Creating malware baits

You can create a malware bait if you want the system to identify the malware type that you are defining by means of baits that can attract the malware.
  1. On the Main tab, click
    Security
    Fraud Protection Service
    Anti-Fraud Profiles
    .
    The Anti-Fraud Profiles screen opens.
  2. From the list of profiles, select the relevant profile.
    The Anti-Fraud Profile Properties screen opens.
  3. In the Anti-Fraud Configuration area, click
    Malware Detection
    Malware List
    .
    The list of user-defined malware types is displayed.
  4. In the Malware List, click the malware type on which you want to create malware baits, or click
    Add
    to add a new malware type.
    If you click
    Add
    to add a new malware type, you should first assign a name to the malware type in the General Settings area before proceeding to the next step.
    The Malware Properties screen appears.
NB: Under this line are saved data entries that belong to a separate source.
(* ===== verification/Handshake.v ===== *)
(** * The handshake, functionally

    What [init], [handle_init_packet] and [handle_incoming_packet] do to a
    server in which nothing else runs: every branch, with the handlers called,
    their order, and the state afterwards. *)

From S2P Require Import Prelude Async Concurrent Extern ChannelCapacity Packet Codecs.
From S2P Require Import EventRegistry Extensions ServerConfig ServerState Connection Broadcast.
From S2P Require Import Namespace ServerRuntime RunServer RefServer.

Section handshake.
Context `{T : Types} `{Cells : AtomicEnumCell} `{Chans : Mpsc} `{Crates : !SerdeCrates}.

(** What the init-response handler is given. *)
Definition response_arg (cfg : WsIoServerNamespaceConfig) (t : ty) (d : option bytes) :
    result (option any) :=
  result_map (λ o, Any t <$> o) (transpose (decode_data (ns_packet_codec cfg) t <$> d)).

(** The init-response handler is absent, or is given the decoded payload and
    succeeds with the trace [tr]. *)
Inductive response_passes (c : nat) (cfg : WsIoServerNamespaceConfig) (d : option bytes) :
    list (label * reply) → Prop :=
| response_none : init_response_handler cfg = None → response_passes c cfg d []
| response_some t h arg :
    init_response_handler cfg = Some (t, h) → response_arg cfg t d = Ok arg →
    response_passes c cfg d [(Handler c h arg, RUnit (Ok tt))].

(** A handler without payload that is absent or succeeds. *)
Definition passes (c : nat) (o : option string) : list (label * reply) :=
  match o with Some h => [(Handler c h None, RUnit (Ok tt))] | None => [] end.

(** A handler's answer that is an error: its own, or the time limit. *)
Inductive refused : reply → error → Prop :=
| refused_err e : refused (RUnit (Err e)) e
| refused_late : refused RElapsed EElapsed.

(** How the handshake can fail: the calls made and answered, the error returned
    and the state the connection is left in. *)
Inductive handshake_failure (c : nat) (cfg : WsIoServerNamespaceConfig) (d : option bytes) :
    list (label * reply) → error → ConnectionState → Prop :=
| fail_decode t h e :
    init_response_handler cfg = Some (t, h) → response_arg cfg t d = Err e →
    handshake_failure c cfg d [] e Initiating
| fail_response t h arg r e :
    init_response_handler cfg = Some (t, h) → response_arg cfg t d = Ok arg → refused r e →
    handshake_failure c cfg d [(Handler c h arg, r)] e Initiating
| fail_middleware tr h r e :
    response_passes c cfg d tr → middleware cfg = Some h → refused r e →
    handshake_failure c cfg d (tr ++ [(Handler c h None, r)]) e Activating
| fail_on_connect tr h r e :
    response_passes c cfg d tr → on_connect_handler cfg = Some h → refused r e →
    handshake_failure c cfg d (tr ++ passes c (middleware cfg) ++ [(Handler c h None, r)]) e Activating.

Definition call_response (c : nat) (cfg : WsIoServerNamespaceConfig) (d : option bytes) : srv unit :=
  match init_response_handler cfg with
  | Some h => call_init_response_handler c h d (ns_packet_codec cfg)
  | None => Ret tt
  end.

Lemma goes_response c cfg d tr w :
  response_passes c cfg d tr → goes (call_response c cfg d) w tr (Ok tt) w.
Proof.
  intros [H | t h arg H Harg]; unfold call_response; rewrite H; [apply goes_ret|].
  unfold response_arg in Harg. simpl.
  unfold call_init_response_handler. simpl.
  destruct (transpose (decode_data (ns_packet_codec cfg) t <$> d)) as [v|e]; [|done].
  injection Harg as <-. eapply goes_then; [apply goes_ret|]. apply goes_unit_handler.
Qed.

Lemma goes_refused c h arg r e w :
  refused r e → goes (call_unit_handler c h arg) w [(Handler c h arg, r)] (Err e) w.
Proof. intros []; [apply goes_unit_handler | apply goes_unit_handler_elapsed]. Qed.

Lemma goes_response_err c cfg d tr e w t h :
  init_response_handler cfg = Some (t, h) →
  (response_arg cfg t d = Err e ∧ tr = []) ∨
  (∃ arg r, response_arg cfg t d = Ok arg ∧ refused r e ∧ tr = [(Handler c h arg, r)]) →
  goes (call_response c cfg d) w tr (Err e) w.
Proof.
  unfold call_response, response_arg. intros ->. unfold call_init_response_handler. simpl.
  destruct (transpose (decode_data (ns_packet_codec cfg) t <$> d)) as [v|e']; simpl.
  - intros [[? _]|(arg & r & [= <-] & Hr & ->)]; [done|]. by apply goes_refused.
  - intros [[[= ->] ->]|(arg & r & ? & _)]; done.
Qed.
  5. In the Malware Configuration area, select
    Baits
    .
    The Baits list appears.
  6. Click
    Add
    .
    A new row is added to the list of malware baits.
  7. In the
    Trigger URL
    field, type a trigger URL that is used to attract the malware.
  8. From the
    Position
    list, select one of the positions for the trigger URL in the query string of the bait file:
    • Any:
      The trigger URL can be anywhere in the query string.
    • Last:
      The trigger URL must be at the end of the query string.
    • Alone:
      The query string must contain only the trigger URL.
  9. In the
    Data Before
    field, type HTML tags that the malware looks for before the malicious injection.
  10. In the
    Data Inject
    field, type the malicious code or script that the malware injects in the HTML of the web page.
  11. Click
    Save
    .
    The malware bait is saved.
If the system detects in the client's web browser that malware has attacked the bait you defined, it generates an alert.